Webb didn’t shy from inviting controversy. In an article titled “Women Can’t Fight,” in The Washingtonian magazine in November 1979, he argued against the policy of allowing women into combat. He maintained that sexual tensions in such an intimate, twenty-four-hour environment could cause problems of discipline and morale, and put women at risk of mistreatment. Annapolis’s Bancroft Hall, a dormitory housing four thousand males and three hundred females, Webb wrote, characteristically, “is a horny woman’s dream.” He argued that women weren’t fit to lead men in battle. (Under pressure to expand the role of women in the navy, Webb, as naval secretary, opened thousands of new naval assignments to women, and his Senate campaign produced several servicewomen who came to his defense.) Webb also weighed in against the jury-selected design by American artist Maya Lin for the Vietnam Memorial. He felt that the proposed black marble slab incised with the names of Americans who died in Vietnam was “defeatist” and “too morose”—he called it “the black ditch of shame.” At his insistence, statues of three soldiers (also at his insistence one of them black) were placed beside the slab, marring, for many, the striking austerity of the monument.
Never fearing to be an iconoclast, Webb defends the Vietnam War as strategically necessary. His attachment to Vietnam remained strong: in 1991, he returned there and, he says, “tried to build bridges between the two countries.” He brought some Vietnamese to America, “largely those who suffered at the hands of the North Vietnamese after 1975.” (Webb thinks Americans haven’t paid enough attention to the suffering of South Vietnamese after the war: the thousands marched off to “re-education” camps, or the more than a million who fled by boat.) He started a small consulting business to advise American companies that were interested in doing business in Vietnam, and took them on trips there. When I jokingly asked Webb if this made him an international wheeler-dealer, à la Henry Kissinger, he laughed and replied, “It wasn’t very lucrative; we were a little early.” During his postwar dealings in Vietnam he met and years later married his current and third wife, Hong Le, now a lawyer in Washington. Webb speaks fluent Vietnamese.
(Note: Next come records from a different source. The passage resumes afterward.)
(* ===== verification/TgApiRead.v ===== *)
(** * The receiver of the requests

    Readers of decimal numbers, of forms of numbers and of JSON objects, written
    without regard to how the client prints them, and what they make of what it
    prints. *)
From S2P Require Import Prelude CString Json TgEvent TgPrint TgApi TgApiSpec.

(** ** Numbers *)
Fixpoint span_digits (s : list byte) : list byte * list byte :=
  match s with
  | c :: s' => if is_digit c then (fun '(w, r) => (c :: w, r)) (span_digits s') else ([], s)
  | [] => ([], [])
  end.

Definition read_digits (s : list byte) : option (Z * list byte) :=
  match span_digits s with
  | ([], _) => None
  | (w, r) => Some (digits w 0, r)
  end.

Definition read_num (s : list byte) : option (Z * list byte) :=
  match s with
  | c :: s' => if decide (c = "-"%byte) then (fun '(z, r) => (- z, r)) <$> read_digits s' else read_digits s
  | [] => None
  end.

(** A number of 64 bits, with a sign or without. *)
Definition num64 (z : Z) : Prop := - 2 ^ 63 <= z < 2 ^ 64.

(** The text behind a number does not continue it. *)
Definition ends_number (r : list byte) : Prop := match r with c :: _ => is_digit c = false | [] => True end.

Lemma span_digits_app w r :
  Forall (fun c => is_digit c = true) w -> ends_number r -> span_digits (w ++ r) = (w, r).
Proof.
  intros Hw Hr. induction Hw as [|c w Hc Hw IH]; cbn [app span_digits].
  - destruct r as [|c r]; [done|]. simpl in Hr. cbn [span_digits]. by rewrite Hr.
  - by rewrite Hc, IH.
Qed.

Lemma read_digits_udec n r : 0 <= n < 10 ^ 20 -> ends_number r -> read_digits (udec 20 n [] ++ r) = Some (n, r).
Proof.
  intros Hn Hr. unfold read_digits. rewrite span_digits_app by (done || apply udec_digits).
  destruct (udec 20 n []) as [|c w] eqn:He; [by apply udec_nonempty in He|].
  by rewrite <- He, digits_udec0 by done.
Qed.

(** The first character of a number. *)
Lemma num_head z : exists c s, num z = c :: s /\ (c = "-"%byte \/ is_digit c = true).
Proof.
  unfold num, dec. case_match; [by eexists _, _; auto|].
  destruct (udec 20 z []) as [|c s] eqn:He; [by apply udec_nonempty in He|].
  exists c, s. split; [done|right]. by eapply udec_not_space.
Qed.

Lemma read_num_num z r : num64 z -> ends_number r -> read_num (num z ++ r) = Some (z, r).
Proof.
  intros Hz Hr. unfold num64 in Hz. destruct (num_head z) as (c & s & He & Hc). unfold num, dec in *.
  destruct (z <? 0) eqn:Hneg.
  - cbn [app read_num]. rewrite decide_True by done. rewrite read_digits_udec by (done || lia). simpl. by rewrite Z.opp_involutive.
  - rewrite <- (read_digits_udec z r) by (done || lia). rewrite He in *. cbn [app read_num].
    rewrite decide_False; [done|]. intros ->. pose proof (udec_not_space 19 z _ _ He) as Hd. by vm_compute in Hd.
Qed.

(** ** Forms of numbers *)
Definition read_field (f : list byte * list byte) : option (list byte * Z) :=
  match read_num (snd f) with Some (z, []) => Some (fst f, z) | _ => None end.

Definition form_numbers (w : list byte) : option (list (list byte * Z)) :=
  form_decode w ≫= mapM read_field.

(** Fields with decimal values. *)
Definition num_fields (fs : list (string * Z)) : list (list byte * list byte) :=
  (fun '(k, z) => (bs k, num z)) <$> fs.

Lemma num_fields_read fs :
  Forall (fun f => num64 (snd f)) fs ->
  mapM read_field (num_fields fs) = Some ((fun '(k, z) => (bs k, z)) <$> fs).
Proof.
  induction 1 as [|[k z] fs Hz Hfs IH]; [done|].
  assert (Hf : read_field (bs k, num z) = Some (bs k, z)).
  { unfold read_field. cbn [fst snd]. pose proof (read_num_num z [] Hz I) as Hr. rewrite app_nil_r in Hr. by rewrite Hr. }
  change (mapM read_field (num_fields ((k, z) :: fs))) with
    (y ← read_field (bs k, num z); l ← mapM read_field (num_fields fs); Some (y :: l)).
  by rewrite Hf, IH.
Qed.

(** ** JSON *)
Definition strip (p s : list byte) : option (list byte) :=
  if decide (take (length p) s = p) then Some (drop (length p) s) else None.

(** ["key":] *)
Definition read_key (s : list byte) : option (string * list byte) :=
  s ← strip [Byte.x22] s;
  '(k, s) ← cut_on Byte.x22 s;
  s ← strip (bs ":") s;
  Some (String.string_of_list_byte k, s).

(** A value, and what follows it: an object, a truth value or a number. *)
Fixpoint read_json (n : nat) (s : list byte) : option (json * list byte) :=
  match n, s with
  | S n', c :: s' =>
      if decide (c = "{"%byte) then (fun '(l, r) => (JObject l, r)) <$> read_members n' s'
      else
        match strip (bs "true") s, strip (bs "false") s with
        | Some r, _ => Some (JBool true, r)
        | _, Some r => Some (JBool false, r)
        | None, None => (fun '(z, r) => (JInt z, r)) <$> read_num s
        end
  | _, _ => None
  end
with read_members (n : nat) (s : list byte) : option (list (string * json) * list byte) :=
  match n with
  | O => None
  | S n' =>
      '(k, s) ← read_key s;
      '(v, s) ← read_json n' s;
      match s with
      | c :: s =>
          if decide (c = ","%byte) then '(l, r) ← read_members n' s; Some ((k, v) :: l, r)
          else if decide (c = "}"%byte) then Some ([(k, v)], s) else None
      | [] => None
      end
  end.

Lemma strip_app p s : strip p (p ++ s) = Some s.
Proof. unfold strip. by rewrite take_app_length, drop_app_length, decide_True. Qed.

Lemma read_key_run k s : Byte.x22 ∉ bs k -> read_key (jkey k ++ s) = Some (k, s).
Proof.
  intros Hk. unfold read_key, jkey, dq. rewrite <- !app_assoc, strip_app. cbn [mbind option_bind].
  cbn [app]. rewrite cut_on_app by done. cbn [mbind option_bind]. rewrite (strip_app (bs ":")).
  cbn. unfold bs. by rewrite String.string_of_list_byte_of_string.
Qed.

Section Read.
Context (n : nat).

Lemma read_json_num z r : num64 z -> ends_number r -> read_json (S n) (num z ++ r) = Some (JInt z, r).
Proof.
  intros Hz Hr. pose proof (read_num_num z r Hz Hr) as Hread. destruct (num_head z) as (c & s & He & Hc).
  rewrite He in *. cbn [app] in *. cbn [read_json].
  assert (Hne : c <> "{"%byte /\ c <> "t"%byte /\ c <> "f"%byte).
  { split_and!; intros ->; destruct Hc as [Hc|Hc]; try done; by vm_compute in Hc. }
  rewrite decide_False by tauto. unfold strip. rewrite !decide_False by (cbn; intros [=]; tauto). by rewrite Hread.
Qed.

Lemma read_json_bool b r : read_json (S n) (jbool b ++ r) = Some (JBool b, r).
Proof. by destruct b. Qed.

Lemma read_object s l r : read_members n s = Some (l, r) -> read_json (S n) (bs "{" ++ s) = Some (JObject l, r).
Proof. intros H. cbn. by rewrite H. Qed.

Lemma read_member k s v s' l r :
  Byte.x22 ∉ bs k -> read_json n s = Some (v, ","%byte :: s') -> read_members n s' = Some (l, r) ->
  read_members (S n) (jkey k ++ s) = Some ((k, v) :: l, r).
Proof.
  intros Hk Hv Hl. cbn [read_members]. rewrite read_key_run by done. cbn [mbind option_bind]. rewrite Hv.
  cbn. by rewrite Hl.
Qed.

Lemma read_last k s v r :
  Byte.x22 ∉ bs k -> read_json n s = Some (v, "}"%byte :: r) -> read_members (S n) (jkey k ++ s) = Some ([(k, v)], r).
Proof. intros Hk Hv. cbn [read_members]. rewrite read_key_run by done. cbn [mbind option_bind]. by rewrite Hv. Qed.
End Read.

(** *** A restriction *)
Definition restriction (ctx : tga_restrict_cm_t) : json :=
  let p := permissions ctx in
  JObject [("user_id", JInt (restrict_user_id ctx)); ("chat_id", JInt (restrict_chat_id ctx));
    ("until_date", JInt (u64 (restrict_until_date ctx)));
    ("permissions", JObject [
      ("can_send_messages", JBool (can_send_messages p));
      ("can_send_media_messages", JBool (can_send_media_messages p));
      ("can_send_polls", JBool (can_send_polls p));
      ("can_send_other_messages", JBool (can_send_other_messages p));
      ("can_add_web_page_previews", JBool (can_add_web_page_previews p));
      ("can_change_info", JBool (can_change_info p));
      ("can_invite_users", JBool (can_invite_users p));
      ("can_pin_messages", JBool (can_pin_messages p))])]%string.

Lemma num64_u64 z : num64 (u64 z).
Proof. unfold num64, u64. pose proof (Z.mod_pos_bound z (2 ^ 64)). lia. Qed.


Lemma restrict_json_read ctx :
  num64 (restrict_user_id ctx) -> num64 (restrict_chat_id ctx) ->
  read_json 20 (restrict_json ctx) = Some (restriction ctx, []).
Proof.
  intros Hu Hc. unfold restrict_json, restriction. pose proof (num64_u64 (restrict_until_date ctx)).
  apply read_object. do 3 (eapply read_member; [by apply (bool_decide_unpack _)|by apply read_json_num|]).
  eapply read_last; [by apply (bool_decide_unpack _)|]. apply read_object.
  do 7 (eapply read_member; [by apply (bool_decide_unpack _)|apply read_json_bool|]).
  eapply read_last; [by apply (bool_decide_unpack _)|apply read_json_bool].
Qed.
Jim Webb’s route to becoming a Democratic senator from Virginia was circuitous, and his party affiliation has taken a meandering path. Like much of his family, he had been a Democrat. But he quit the party over Jimmy Carter’s grant of amnesty for those who had avoided the draft, and he supported Ronald Reagan in 1980 and George W. Bush (and George Allen) in 2000. But as he was doing research for his book about the Scots-Irish, he developed an admiration for Andrew Jackson and realized that at heart he himself was a Jacksonian populist. Jackson’s working-class people were his own people as well. He also found himself becoming alienated from the Republican Party over the Iraq war and over the party’s rigid positions on social issues. (Webb supports abortion rights and civil unions, but he’s not a down-the-line liberal. Like his people in southern Virginia, he opposes gun control laws.)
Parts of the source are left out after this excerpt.